(* ===== verification/PTE.v ===== *)
(** Sv39 page-table entries (crates/hal/src/memory/page_table.rs,
    crates/hal/src/memory/address.rs): the bit layout of [PageTableEntry], its
    setters and getters, and the access modes. *)
From S2P Require Import Prelude Headers KUtil.

(** ** Access modes *)
Inductive XWRMode :=
  | PointerToNextLevel | ReadOnly | ReadWrite | ExecuteOnly | ReadExecute
  | ReadWriteExecute.

#[global] Instance XWRMode_eq_dec : EqDecision XWRMode.
Proof. solve_decision. Defined.

(** [mode as u8] *)
Definition xwr_as_u8 (m : XWRMode) : Z :=
  match m with
  | PointerToNextLevel => 0 | ReadOnly => 1 | ReadWrite => 3 | ExecuteOnly => 4
  | ReadExecute => 5 | ReadWriteExecute => 7
  end.

Definition xwr_from_u8 (value : Z) : outcome XWRMode :=
  match value with
  | 0 => Ret PointerToNextLevel
  | 1 => Ret ReadOnly
  | 3 => Ret ReadWrite
  | 4 => Ret ExecuteOnly
  | 5 => Ret ReadExecute
  | 7 => Ret ReadWriteExecute
  | _ => Panic
  end.

Definition is_writable (m : XWRMode) : bool :=
  match m with ReadWrite | ReadWriteExecute => true | _ => false end.

Definition as_readonly (m : XWRMode) : XWRMode :=
  match m with
  | ReadWrite => ReadOnly
  | ReadWriteExecute => ReadExecute
  | other => other
  end.

Definition from_prot `{Headers} (prot : Z) : result XWRMode :=
  if (prot =? PROT_NONE) || (prot =? PROT_READ) then Okay ReadOnly
  else if prot =? PROT_EXEC then Okay ExecuteOnly
  else if prot =? Z.lor PROT_READ PROT_WRITE then Okay ReadWrite
  else if prot =? Z.lor PROT_READ PROT_EXEC then Okay ReadExecute
  else if prot =? Z.lor (Z.lor PROT_READ PROT_WRITE) PROT_EXEC then Okay ReadWriteExecute
  else Err EINVAL.

(** ** Addresses: [PhysAddr] and [VirtAddr] are transparent [usize]s *)
Definition is_page_aligned (a : Z) : bool := Z.land a 0xFFF =? 0.
Definition addr_add (a rhs : Z) : outcome Z := add 64 a rhs.
Definition addr_sub (a rhs : Z) : outcome Z := sub a rhs.

(** ** Entries: the address bits of the pointer [PageTableEntry.0] *)
Definition VALID_BIT_POS : Z := 0.
Definition READ_BIT_POS : Z := 1.
Definition USER_MODE_ACCESSIBLE_BIT_POS : Z := 4.
Definition ACCESSED_BIT_POS : Z := 6.
Definition DIRTY_BIT_POS : Z := 7.
Definition PHYSICAL_PAGE_BIT_POS : Z := 10.
Definition PHYSICAL_PAGE_BITS : Z := 0xfffffffffff.
Definition PBMT_BIT_POS : Z := 61.

Definition set_validity (e : Z) (is_valid : bool) : outcome Z :=
  set_or_clear_bit 64 e is_valid VALID_BIT_POS.

Definition get_validity (e : Z) : outcome bool := get_bit 64 e VALID_BIT_POS.

Definition set_user_mode_accessible (e : Z) (b : bool) : outcome Z :=
  set_or_clear_bit 64 e b USER_MODE_ACCESSIBLE_BIT_POS.

Definition get_user_mode_accessible (e : Z) : outcome bool :=
  get_bit 64 e USER_MODE_ACCESSIBLE_BIT_POS.

Definition set_accessed_and_dirty (e : Z) : outcome Z :=
  e ← set_or_clear_bit 64 e true ACCESSED_BIT_POS;
  set_or_clear_bit 64 e true DIRTY_BIT_POS.

Definition set_pbmt_io (e : Z) : outcome Z := set_multiple_bits 64 8 e 2 2 PBMT_BIT_POS.

Definition set_xwr_mode (e : Z) (m : XWRMode) : outcome Z :=
  set_multiple_bits 64 8 e (xwr_as_u8 m) 3 READ_BIT_POS.

Definition get_xwr_mode (e : Z) : outcome XWRMode :=
  bits ← get_multiple_bits e 3 READ_BIT_POS;
  bits ← (if bits <? 2 ^ 8 then Ret bits else Panic);
  xwr_from_u8 bits.

Definition is_leaf (e : Z) : outcome bool :=
  m ← get_xwr_mode e; Ret (negb (bool_decide (m = PointerToNextLevel))).

(** The common body of [set_physical_address] and [set_leaf_address]. *)
Definition set_page_number (e address : Z) : outcome Z :=
  b ← shl 64 PHYSICAL_PAGE_BITS PHYSICAL_PAGE_BIT_POS;
  a ← shr 64 address 12;
  n ← shl 64 (Z.land a PHYSICAL_PAGE_BITS) PHYSICAL_PAGE_BIT_POS;
  Ret (Z.lor (Z.land e (bitnot 64 b)) n).

Definition set_physical_address (e address : Z) : outcome Z := set_page_number e address.

Definition set_leaf_address (e address : Z) : outcome Z :=
  rassert (is_page_aligned address);; set_page_number e address.

Definition get_physical_address (e : Z) : outcome Z :=
  s ← shr 64 e PHYSICAL_PAGE_BIT_POS;
  shl 64 (Z.land s PHYSICAL_PAGE_BITS) 12.

(** [target_page_table], [target_page_table_mut] and
    [get_target_page_table_raw]: the address of the next-level table. *)
Definition target_page_table (e : Z) : outcome Z :=
  l ← is_leaf e;
  rassert (negb l);;
  addr ← get_physical_address e;
  rassert (negb (addr =? 0));;
  Ret addr.

(** The index computed by [get_entry_for_virtual_address]: bits
    [12 + 9*level .. 12 + 9*level + 9] of the virtual address. *)
Definition entry_index (virtual_address level : Z) : outcome Z :=
  rassert (level <=? 2);;
  s ← shr 64 virtual_address (12 + 9 * level);
  Ret (Z.land s 0x1ff).

(** * The layout, bit by bit *)
Definition vbit (e : Z) : bool := Z.testbit e 0.
Definition ubit (e : Z) : bool := Z.testbit e 4.
Definition xwr_bits (e : Z) : Z := Z.land (Z.shiftr e 1) (Z.ones 3).
Definition ppn (e : Z) : Z := Z.land (Z.shiftr e 10) (Z.ones 44).

Lemma get_validity_Ret e : get_validity e = Ret (vbit e).
Proof. by apply get_bit_Ret. Qed.

Lemma get_user_mode_accessible_Ret e : get_user_mode_accessible e = Ret (ubit e).
Proof. by apply get_bit_Ret. Qed.

Lemma xwr_bits_range e : 0 ≤ xwr_bits e < 8.
Proof. unfold xwr_bits. rewrite Z.land_ones by lia. apply Z.mod_pos_bound. lia. Qed.

Lemma ppn_range e : 0 ≤ ppn e < 2 ^ 44.
Proof. unfold ppn. rewrite Z.land_ones by lia. apply Z.mod_pos_bound. lia. Qed.

Lemma get_xwr_mode_eq e : get_xwr_mode e = xwr_from_u8 (xwr_bits e).
Proof.
  unfold get_xwr_mode, READ_BIT_POS. rewrite get_multiple_bits_Ret by done. simpl.
  fold (xwr_bits e). pose proof (xwr_bits_range e).
  by rewrite (proj2 (Z.ltb_lt _ _)) by lia.
Qed.

Lemma shl_small w a n : 0 ≤ n < w → 0 ≤ a < 2 ^ (w - n) → shl w a n = Ret (Z.shiftl a n).
Proof.
  intros Hn [Ha1 Ha2]. apply shl_no_loss; [done|done|]. replace w with ((w - n) + n) at 1 by lia. rewrite Z.pow_add_r by lia.
  apply Z.mul_lt_mono_pos_r; [apply Z.pow_pos_nonneg; lia|done].
Qed.

Lemma get_physical_address_Ret e : get_physical_address e = Ret (ppn e * 4096).
Proof.
  unfold get_physical_address, shr, PHYSICAL_PAGE_BIT_POS. simpl.
  change PHYSICAL_PAGE_BITS with (Z.ones 44). fold (ppn e).
  pose proof (ppn_range e).
  rewrite shl_small by lia. f_equal. by rewrite Z.shiftl_mul_pow2 by lia.
Qed.

Lemma set_page_number_Ret e a : in_width 64 a →
  set_page_number e a =
    Ret (Z.lor (Z.land e (bitnot 64 (Z.shiftl (Z.ones 44) 10)))
               (Z.shiftl (Z.land (Z.shiftr a 12) (Z.ones 44)) 10)).
Proof.
  intros Ha. unfold set_page_number, PHYSICAL_PAGE_BIT_POS, shr.
  change PHYSICAL_PAGE_BITS with (Z.ones 44).
  rewrite (shl_small 64 (Z.ones 44)) by (vm_compute; intuition congruence).
  change (12 <? 64) with true. bstep.
  pose proof (Z.mod_pos_bound (Z.shiftr a 12) (2 ^ 44)).
  rewrite shl_small by (rewrite ?Z.land_ones by lia; lia). done.
Qed.

(** ** What each setter does to every bit *)
Section setters.
Context (e : Z) (He : in_width 64 e).

Lemma testbit_set_validity b r i : set_validity e b = Ret r →
  Z.testbit r i = if bool_decide (i = 0) then b else Z.testbit e i.
Proof. by apply testbit_set_or_clear_bit. Qed.

Lemma testbit_set_user b r i : set_user_mode_accessible e b = Ret r →
  Z.testbit r i = if bool_decide (i = 4) then b else Z.testbit e i.
Proof. by apply testbit_set_or_clear_bit. Qed.

Lemma xwr_as_u8_range m : 0 ≤ xwr_as_u8 m < 8.
Proof. destruct m; simpl; lia. Qed.

Lemma testbit_set_xwr m r i : set_xwr_mode e m = Ret r →
  Z.testbit r i =
    if bool_decide (1 ≤ i < 4) then Z.testbit (xwr_as_u8 m) (i - 1) else Z.testbit e i.
Proof.
  pose proof (xwr_as_u8_range m).
  apply testbit_set_multiple_bits; (done || lia || by vm_compute).
Qed.

Lemma testbit_set_page_number a r i : in_width 64 a → set_page_number e a = Ret r →
  Z.testbit r i =
    if bool_decide (10 ≤ i < 54) then Z.testbit a (i + 2) else Z.testbit e i.
Proof.
  intros Ha H. rewrite set_page_number_Ret in H by done. inv_outcome.
  destruct (decide (i < 0)).
  { rewrite bool_decide_false by lia. by rewrite !Z.testbit_neg_r by lia. }
  destruct (decide (i < 64)); zbits_cases.
Qed.

Lemma set_page_number_in_width a r :
  in_width 64 a → set_page_number e a = Ret r → in_width 64 r.
Proof.
  intros Ha H. apply in_width_bits; [lia| |].
  - rewrite set_page_number_Ret in H by done. inv_outcome. destruct He.
    apply Z.lor_nonneg; split; [by apply Z.land_nonneg; left|].
    apply Z.shiftl_nonneg, Z.land_nonneg. by right.
  - intros i Hi. rewrite (testbit_set_page_number a r i) by done.
    rewrite bool_decide_false by lia. eapply testbit_out; [done|lia].
Qed.

Lemma set_validity_in_width b r : set_validity e b = Ret r → in_width 64 r.
Proof. by apply set_or_clear_bit_in_width. Qed.

Lemma set_user_in_width b r : set_user_mode_accessible e b = Ret r → in_width 64 r.
Proof. by apply set_or_clear_bit_in_width. Qed.

Lemma set_xwr_in_width m r : set_xwr_mode e m = Ret r → in_width 64 r.
Proof.
  pose proof (xwr_as_u8_range m).
  apply set_multiple_bits_in_width; (done || lia || by vm_compute).
Qed.
End setters.

(** The setters never panic on their own (their bit positions are constants). *)
Lemma set_validity_Ret e b : ∃ r, set_validity e b = Ret r.
Proof. eexists. by apply set_or_clear_bit_Ret. Qed.
Lemma set_user_Ret e b : ∃ r, set_user_mode_accessible e b = Ret r.
Proof. eexists. by apply set_or_clear_bit_Ret. Qed.
Lemma set_xwr_Ret e m : ∃ r, set_xwr_mode e m = Ret r.
Proof.
  pose proof (xwr_as_u8_range m). eexists.
  apply set_multiple_bits_Ret; (lia || by vm_compute).
Qed.

(** Fields are determined by their bits. *)
Lemma ppn_ext e e' : (∀ i, 10 ≤ i < 54 → Z.testbit e i = Z.testbit e' i) → ppn e = ppn e'.
Proof.
  intros H. apply Z.bits_inj'; intros i Hi. unfold ppn. autorewrite with zbits.
  case_bool_decide; [|by rewrite !andb_false_r]. by rewrite H by lia.
Qed.
Lemma xwr_bits_ext e e' :
  (∀ i, 1 ≤ i < 4 → Z.testbit e i = Z.testbit e' i) → xwr_bits e = xwr_bits e'.
Proof.
  intros H. apply Z.bits_inj'; intros i Hi. unfold xwr_bits. autorewrite with zbits.
  case_bool_decide; [|by rewrite !andb_false_r]. by rewrite H by lia.
Qed.

Lemma xwr_bits_set e m r : in_width 64 e → set_xwr_mode e m = Ret r →
  xwr_bits r = xwr_as_u8 m.
Proof.
  intros He H. apply Z.bits_inj'; intros i Hi. unfold xwr_bits. autorewrite with zbits.
  rewrite (testbit_set_xwr e He m r) by done. rewrite Z.add_simpl_r.
  destruct (decide (i < 3)).
  - by rewrite !bool_decide_true, andb_true_r by lia.
  - rewrite (bool_decide_false (0 ≤ i < 3)), andb_false_r by lia. symmetry.
    apply (testbit_out 3); [|lia]. apply xwr_as_u8_range.
Qed.

Lemma xwr_from_as m : xwr_from_u8 (xwr_as_u8 m) = Ret m.
Proof. by destruct m. Qed.

Lemma ppn_set_page_number e a r : in_width 64 e → in_width 64 a →
  set_page_number e a = Ret r → ppn r = (a / 4096) mod 2 ^ 44.
Proof.
  intros He Ha H. change 4096 with (2 ^ 12).
  rewrite <-Z.shiftr_div_pow2, <-Z.land_ones by lia.
  apply Z.bits_inj'; intros i Hi. unfold ppn. autorewrite with zbits.
  rewrite (testbit_set_page_number e He a r) by done.
  case_bool_decide; [|rewrite (bool_decide_false (0 ≤ i < 44)), !andb_false_r; [done|lia]].
  do 2 f_equal. lia.
Qed.

Lemma is_page_aligned_mod a : is_page_aligned a = true ↔ a mod 4096 = 0.
Proof.
  unfold is_page_aligned. change 0xFFF with (Z.ones 12).
  rewrite Z.land_ones, Z.eqb_eq by lia. done.
Qed.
━━━
- **WORK TO BE COMPLETED**
Find every line in the records that holds the word "XWRMode", then state the count alone.

- **SOLUTION FOR THIS PROBLEM**
9